Is it difficult to help junior product managers shift from execution to strategy?
It can be. Early on, we give people small end-to-end features so they learn the process. But at some point, you have to make the leap: instead of, “Here’s a feature, go build it,” you start asking, “Here’s a user problem, how would you solve it?” Recognizing when someone is ready for that leap is a key part of leadership.

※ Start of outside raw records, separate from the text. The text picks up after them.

(** *** Drawing and scoring again *)

Section Again.
Context {float Data Target Estimator Colormap : Type}.
Context {env : Collaborators float Data Target Estimator Colormap}.

Local Abbreviation ClassificationReport :=
  (ClassificationReport.ClassificationReport float Estimator Colormap).
Local Abbreviation Axes := (ClassificationReport.Axes float Colormap).
Local Abbreviation ax_call := (ClassificationReport.ax_call float Colormap).

(** What [draw] reads of a report. *)
Definition same_display (s t : ClassificationReport) : Prop :=
  support t = support s /\ cmap t = cmap s /\
  _displayed_scores t = _displayed_scores s /\ classes_ t = classes_ s /\
  support_score_ t = support_score_ s /\ scores_ t = scores_ s.

(** On two reports that display the same, [draw] adds the same calls. *)
Lemma draw_same_display (s t s' : ClassificationReport) (a : Axes) :
  same_display s t ->
  draw s = Return a s' ->
  exists added : list ax_call,
    calls a = calls (surface s) ++ added /\
    In colorbar added /\
    draw t = Return {| calls := calls (surface t) ++ added |}
                    (set_ax {| calls := calls (surface t) ++ added |} t).
Proof.
  intros Hst Hd. pose proof (draw_outcome s) as Ho. rewrite Hd in Ho.
  destruct Ho as [classes [grid [ts [Hcls [Hgrid [Hts [_ Hcalls]]]]]]].
  destruct Hst as [Hsup [Hcm [Hds [Hc [Hss Hsc]]]]].
  eexists. split; [exact Hcalls |]. split.
  - apply in_or_app. right. apply in_or_app. right. simpl. auto.
  - rewrite <- Hc in Hcls. rewrite <- Hsc, <- Hds in Hgrid.
    rewrite <- Hsup, <- Hss in Hts.
    rewrite (draw_labelled _ Hcls Hgrid Hts). unfold limits.
    rewrite Hds, Hcm. reflexivity.
Qed.

(** X22. [draw] does not clear the surface: drawing a report again adds
    the same limits, texts and heat map once more, and a second colour
    bar. *)
Theorem draw_again_adds_second_colorbar :
  forall (s s' : ClassificationReport) (a : Axes),
    draw s = Return a s' ->
    exists added : list ax_call,
      calls a = calls (surface s) ++ added /\
      In colorbar added /\
      draw s'
      = Return {| calls := calls a ++ added |}
               (set_ax {| calls := calls a ++ added |} s).
Proof.
  intros s s' a Hd.
  pose proof (draw_outcome s) as Ho. rewrite Hd in Ho.
  destruct Ho as [_ [_ [_ [_ [_ [_ [-> _]]]]]]].
  assert (Hk : same_display s (set_ax a s))
    by (unfold same_display; simpl; tauto).
  destruct (draw_same_display Hk Hd) as [added [Hcalls [Hbar Hagain]]].
  exists added. split; [assumption |]. split; [assumption |].
  rewrite Hagain. reflexivity.
Qed.

(** X23. [score] keeps nothing from an earlier call.  For an estimator
    that predicts and scores without randomness, [predict], [score] and
    scikit-learn's report being functions of their arguments as the
    interface has them: whenever [score X y] returns, a second
    [score X y] on the report returns the same value and stores the same
    [support_score_], [scores_] and [score_]; the report is as the first
    call left it, except that the chart has been drawn once more on its
    surface. *)
Theorem score_twice_same_scores :
  forall (v v1 : ClassificationReport) (X : Data) (y : Target) (r : float),
    score X y v = Return r v1 ->
    exists (v2 : ClassificationReport) (a1 : Axes) (added : list ax_call),
      score X y v1 = Return r v2 /\
      _ax v1 = Some a1 /\
      v2 = set_ax {| calls := calls a1 ++ added |} v1 /\
      In colorbar added.
Proof.
  intros v v1 X y r Hscore.
  pose proof Hscore as Hinv. apply score_return_inv in Hinv.
  destruct Hinv
    as [y_pred [precision [recall [f1 [counts [classes [a
          [Hp [Hs [Hc [Hd [He Hv1]]]]]]]]]]]].
  cbv zeta in Hd, Hv1.
  set (mid := set_scores_ _ (set_support_score_ counts v)) in Hd, Hv1.
  assert (Hest : estimator v1 = estimator v) by (subst v1; reflexivity).
  assert (Hsup : support v1 = support v) by (subst v1; reflexivity).
  assert (Hcls : classes_ v1 = classes_ v) by (subst v1; reflexivity).
  rewrite score_eq, Hest, Hp, Hs, Hcls, Hc, Hsup.
  set (mid1 := set_scores_ _ (set_support_score_ counts v1)).
  assert (Hsame : same_display mid mid1).
  { unfold same_display, mid, mid1. subst v1. simpl. tauto. }
  destruct (draw_same_display Hsame Hd) as [added [_ [Hbar Hagain]]].
  rewrite Hagain. cbn [estimator set_ax mid1 set_scores_ set_support_score_].
  rewrite Hest, He.
  assert (Hax : _ax v1 = Some a) by (subst v1; reflexivity).
  exists (set_score_ r
            (set_ax {| calls := calls (surface mid1) ++ added |} mid1)),
         a, added.
  split; [reflexivity |]. split; [assumption |]. split; [| assumption].
  unfold surface, mid1. cbn [_ax set_scores_ set_support_score_].
  rewrite Hax. subst v1. unfold mid. reflexivity.
Qed.

End Again.

Lemma draw_again_adds_second_colorbar_witness :
  let o := draw scored_report in
  let s' := final_state o in
  let a := surface s' in
  exists added : list (ax_call Q (string * string * string)),
    calls a = calls (surface scored_report) ++ added /\
    In colorbar added /\
    draw s'
    = Return {| calls := calls a ++ added |}
             (set_ax {| calls := calls a ++ added |} scored_report).
Proof.
  intros o s' a.
  apply (@draw_again_adds_second_colorbar _ _ _ scored_report s' a).
  vm_compute. reflexivity.
Defined.

Lemma score_twice_same_scores_witness :
  exists (v2 : ClassificationReport Q (option string)
                                    (string * string * string))
         (a1 : Axes Q (string * string * string))
         (added : list (ax_call Q (string * string * string))),
    score (env := toy) toy_X toy_y scored_report = Return (Qmake 3 4) v2 /\
    _ax scored_report = Some a1 /\
    v2 = set_ax {| calls := calls a1 ++ added |} scored_report /\
    In colorbar added.
Proof.
  apply (@score_twice_same_scores
           _ _ _ _ _ toy (fitted_report (PyStr "count")) scored_report
           toy_X toy_y (Qmake 3 4)).
  vm_compute. reflexivity.
Defined.

(** *** Finishing the report *)

Section Finishing.
Context {float Data Target Estimator Colormap : Type}.
Context {env : Collaborators float Data Target Estimator Colormap}.

Local Abbreviation ClassificationReport :=
  (ClassificationReport.ClassificationReport float Estimator Colormap).
Local Abbreviation Axes := (ClassificationReport.Axes float Colormap).
Local Abbreviation ax_call := (ClassificationReport.ax_call float Colormap).
Local Abbreviation Chart :=
  (ClassificationReportFinish.Chart float Estimator Colormap).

Is there a piece of guidance you give people that they’re reluctant to accept at first?
I tell people they have to make space to experiment, even when things are going well. Top performers can get stuck in their own processes because they’ve been rewarded for them. But growth requires challenging your systems and trying new approaches, even if it’s uncomfortable. Otherwise, you plateau. Just like in fitness, you need to keep changing your routine to keep growing.